The reduced cytokine levels at follow-up could be due to a variety of factors. Patients in inpatient settings usually experience improved sleep quality as a result of following a daily structure with fixed schedules, as well as eating regular and nutritious meals. Well-regulated sleeping and eating patterns have previously been reported to reduce inflammation in psychiatric patients.45,46 It is still uncertain whether therapy in itself reduces inflammation, as there are few robust studies on this topic to date, and our research group has previously found no associations between therapy and cytokines.47 However, one systematic review on cognitive behavioral therapy and inflammation found at least one inflammatory marker to be reduced in 14 out of 23 studies.48 Further, the review found three papers which reported that high pre-treatment inflammatory levels predicted poorer outcome from cognitive behavioral therapy. These findings may explain why cytokine levels were reduced, but with a different trajectory in individuals with PTSD.

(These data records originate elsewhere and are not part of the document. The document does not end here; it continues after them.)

(* ===== verification/RewindRuns.v ===== *)
(** * RewindRuns: rewinds that end, and rewinds that are cut short

    A rewind seals the folder, brings back the target and leaves no note. Cut
    short after it left one, it is undone by the next process: the folder shows
    again what was sealed. *)

From S2P Require Import Prelude Model Tree TreeTheory Bundle Chunker ChunkerTheory Paths Disk Files Policy Rewind PolicyTheory DiskTheory PlanTheory RewindTheory RewindRestores.
From S2P Require Import Capture CaptureSpec CaptureTheory RefStore CaptureLog CaptureFull CaptureDelta Seal SealTheory VerifyTheory RewindVerb RewindVerbTheory.
From S2P Require PathIndex Catalog CatalogTheory Refs Exchange ExchangeTheory.
#[local] Open Scope Z_scope.

Section Runs.
Context `{Platform} {PL : PlatformLaws _} {St : Type} {OS : ObjectStore St} {OSok : ObjectStoreOk St} `{Blake3} {CS : ContentStoreOk St}.
Context {OI : Exchange.ObjectIndex St} {IX : ExchangeTheory.IndexOk St}.
Context {L : Type} {RL : RefStore L} {RLok : RefStoreOk L}.
Context {JE : Json TreeEntry} {JP : Json TreePage} {JT : Json Tree} {JTok : JsonOk Tree}.
Context {JB : Json Blob} {JBok : JsonOk Blob} {JX : Json Xattrs} {JXok : JsonOk Xattrs} {JS : Json Snapshot} {JSok : JsonOk Snapshot} {HX : Hex}.
Context {JI : Json RestoreIntent} {JIok : JsonOk RestoreIntent}.
Variable reading : Place → Disk → list (Res bytes) * Disk.
Variable wall : nat → Z.
Variable device : Z.
Variable linked_outside : Z → bool.
Variable workspace_id : bytes.
Variable generation : bytes.
Variables rounds fuel depth : nat.
Variable discover : Disk → Res (option Matcher).
Variable folding : NameFolding.
Variable link_name : nat → bytes.

(** The store lies outside the folder. *)
#[local] Abbreviation capturable := (capturable wall device workspace_id).
#[local] Abbreviation indexed := (indexed generation rounds fuel depth).
#[local] Abbreviation sealed := (sealed wall device workspace_id generation rounds fuel depth).
#[local] Abbreviation in_reach := (in_reach None rounds fuel depth discover).
#[local] Abbreviation view s0 pol d := (view_of None rounds depth s0 pol d).
#[local] Abbreviation plan_rewind turns := (plan_rewind reading wall device linked_outside workspace_id None generation rounds fuel depth turns discover folding).
#[local] Abbreviation go_back turns := (go_back reading wall device linked_outside workspace_id None generation rounds fuel depth turns discover folding link_name).
#[local] Abbreviation invalidate := (invalidate_path_index generation fuel depth).
#[local] Abbreviation apply_plan_with := (apply_plan_with fuel discover link_name).

Hypothesis Hstill : still reading.
Hypothesis Hempty : empty_fits.
Hypothesis Hfold : fold_active folding = false.

(** ** Policies *)

Lemma policy_simple d pol : Seal.load_policy discover d = Ok pol → gitignore pol = false → simple pol.
Proof.
  unfold Seal.load_policy. intros (file & _ & (own & (Hwf & _ & Hm & _)%load_ok & Hr)%Res_bind_ok)%Res_bind_ok Hg.
  unfold resolve_gitignore in Hr. destruct (gitignore own) eqn:Eg; [| by injection Hr as <-].
  apply Res_bind_ok in Hr as (m & _ & [= <-]). done.
Qed.
Lemma load_policy_healed d d' pol : healed d d' → gitignore pol = false → Seal.load_policy discover d = Ok pol → Seal.load_policy discover d' = Ok pol.
Proof.
  intros Hh Hg. assert (policy_file d' = policy_file d) as E.
  { unfold policy_file, symlink_metadata. rewrite (healed_search d d') by done. destruct (search d [] [POLICY_FILE]) as [[]|e]; [| done].
    cbn [mbind Res_bind]. destruct Hh as [Hh _]. destruct (Hh [POLICY_FILE]) as [i j Hij|]; [| done]. cbn.
    by destruct (healed_inode_fields _ _ Hij) as (-> & _). }
  unfold Seal.load_policy. rewrite E. intros (file & -> & (own & Hown & Hr)%Res_bind_ok)%Res_bind_ok. cbn [mbind Res_bind]. rewrite Hown. cbn [mbind Res_bind].
  unfold resolve_gitignore in *. destruct (gitignore own) eqn:Eg; [| done]. apply Res_bind_ok in Hr as (m & _ & [= <-]). done.
Qed.

(** ** The target *)

(** A snapshot of the tree [g], whole in the store, without hard links. *)
Record targets (s : St) (id : ObjectId) (snapshot : Snapshot) (pol : CapturePolicy) (g : View) : Prop := {
  tg_read : read_struct_at SnapshotKind id s = Ok snapshot;
  tg_holds : holds fuel depth s (root_tree snapshot) g;
  tg_whole : kept_whole s g;
  tg_policy : from_rules (excluded_paths snapshot) = Ok pol;
}.
Lemma tg_simple s id snapshot pol g : targets s id snapshot pol g → simple pol.
Proof. intros [_ _ _ Hp]. by apply from_rules_formed in Hp. Qed.
Lemma targets_extends s s' id snapshot pol g : extends s s' → targets s id snapshot pol g → targets s' id snapshot pol g.
Proof.
  intros He [T1 T2 T3 T4]. constructor; [by eapply read_extends | by eapply holds_extends | by eapply kept_extends | done].
Qed.
(** Nothing of it is missing, once there are turns for all its directories. *)
Definition exact_in (turns : nat) (s : St) (id : ObjectId) : Prop := derive_materialization turns fuel s id = Ok (mkReport (b_ "exact") [] []).
Lemma noted_complete s f : kept_whole s f → complete s f.
Proof.
  intros Hf p e t Hp Hk Ht. destruct (Hf p e Hp) as (i & [tt He] & _ & Hr & _). unfold entry_of in He. unfold recorded in Hr.
  destruct (metadata_time i), (body i) as [data| | | | |]; try done; injection He as <-; try done. injection Ht as <-.
  destruct Hr as (Hb & Hc & _). exists (blob_of data). split; [unfold read_struct_at; rewrite Hb; cbn; by rewrite from_to |].
  intros c Hin. apply ExchangeTheory.contains_read. exists Chunk. cbn [blob_of chunks] in Hin. unfold chunk_refs in Hin.
  apply list_elem_of_fmap in Hin as (x & -> & Hx). exists x. by apply Hc.
Qed.
Lemma holds_exact s0 id0 g : holds fuel depth s0 id0 g →
  ∃ m, ∀ turns s id snapshot pol, (m ≤ turns)%nat → targets s id snapshot pol g → exact_in turns s id.
Proof.
  intros Hh. destruct (materialization_exact fuel depth g s0 id0 Hh) as (m & Hm). exists m. intros turns s id snapshot pol Hle [T1 T2 T3 _].
  by eapply Hm, noted_complete.
Qed.

(** ** Planning *)

Lemma plan_rewind_run turns s rs s0 pol root target snapshot tpol g :
  says (ref_log s) rs → capturable s → in_reach s0 pol (disk (work s)) root → gitignore pol = false →
  targets (store (work s)) target snapshot tpol g → exact_in turns (store (work s)) target →
  let f := view s0 pol (disk (work s)) in
  ∃ plan s', plan_rewind turns target [] s = (Ok plan, s') ∧ disk (work s') = disk (work s) ∧ extends (store (work s)) (store (work s'))
    ∧ capturable s' ∧ says (ref_log s') rs ∧ Catalog.saved (catalog s') = Catalog.saved (catalog s) ∧ is_Some (index s')
    ∧ holds fuel depth (store (work s')) root f
    ∧ (∀ q e, f q = Some e → ∃ i, nodes (disk (work s)) !! q = Some i ∧ noted (store (work s')) q i e)
    ∧ plan_held plan = [] ∧ planned_for (union pol tpol) f g plan.
Proof.
  intros Hlog Hc [Hpol Htree Hread] Hgit TG T5 f. pose proof (policy_simple _ _ Hpol Hgit) as Hsp. pose proof (tg_simple _ _ _ _ _ TG) as Hst.
  destruct TG as [T1 T2 T3 T4]. unfold exact_in in T5. set (s1 := mkSession (work s) (index s) (catalog s) pol (paths_head s) (ref_log s)).
  assert (capturable s1) as Hc1 by by destruct Hc.
  destruct (capture_full_run reading wall device linked_outside workspace_id None generation rounds fuel depth s1 rs s0 root Hlog Hstill Hempty Hc1)
    as (s2 & Hrun & Hd & He & Hix & _ & Hc2 & Hl2 & _ & Hsv & Hn); [done | done |]. cbn [work policy s1 store disk] in *. fold f in Hix, Hn.
  destruct (planned_run fuel depth (store (work s2)) folding (union pol tpol) root (root_tree snapshot) f g) as (plan & Hplan & Hheld & Hfor);
    [apply Hix | by eapply holds_extends | done | |].
  { intros p _ Hh. apply simple_allowed; [by apply simple_union | done]. }
  exists plan, s2. split_and!; try done; [| destruct (ix_lists _ _ _ _ _ _ _ Hix) as (x & Hx & _); by exists x | apply Hix].
  unfold plan_rewind. rewrite get_bind, T5, lift_ok_bind. cbn [missing_paths forallb]. rewrite mensure_bind by done.
  rewrite (M_bind_run (read_snapshot target) _ s snapshot s) by (unfold read_snapshot; by rewrite get_bind, T1).
  rewrite get_bind, Hpol, lift_ok_bind, T4, lift_ok_bind. rewrite (M_bind_run (use_policy pol) _ s () s1) by done.
  rewrite (M_bind_run _ _ _ _ _ Hrun), get_bind, Hplan. done.
Qed.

The depressive symptoms in PTSD patients did not significantly decrease one year after admission to the main treatment stay. This might be typical of patients with comorbid PTSD and depression; they are difficult to treat and are in need of new and better treatment alternatives.
There are limitations to this study that need to be mentioned. It must be taken into consideration that we do not know if the patients received other kinds of treatment during the one-year follow-up period, or if they used any kind of medication that could have affected the inflammatory levels. Further, the blood samples at the main stay and at follow-up were analyzed in two separate batches. The use of different equipment for analysis suggests that the blood sample results could be biased and might not be directly comparable. Further, some patients had eaten breakfast before blood samples were collected, while others were fasting, which might have affected cytokine production.49 We did not record whether patients had been smoking or exercising prior to blood sampling. Smoking and exercise are known to affect cytokine levels.50,51 In addition, their body mass index was not recorded and adipose tissue is known to produce inflammatory cytokines.52 All patients who failed to submit complete measures of BDI-II were among those who did not attend the one-year follow-up. This may have represented a selection bias, as patients who did not participate in the follow-up stay might have had poorer mental health than those who were present at follow-up. This study also has strengths that should be pointed out. This study is the first to include four measurement points in a sample of depressed PTSD patients, where the final measurement point is at one-year follow-up. This approach provides a new perspective on the development of inflammatory levels and psychometric scores over a long follow-up period.
The authors state that all procedures in this study complied with the World Medical Association Declaration of Helsinki.
We wish to thank the staff and patients at Modum Bad Psychiatric Center for their cooperation. We would also like to thank Innlandet Hospital Trust, Health Region South-East, Norway, for funding the study.
The authors report no conflicts of interest in this work.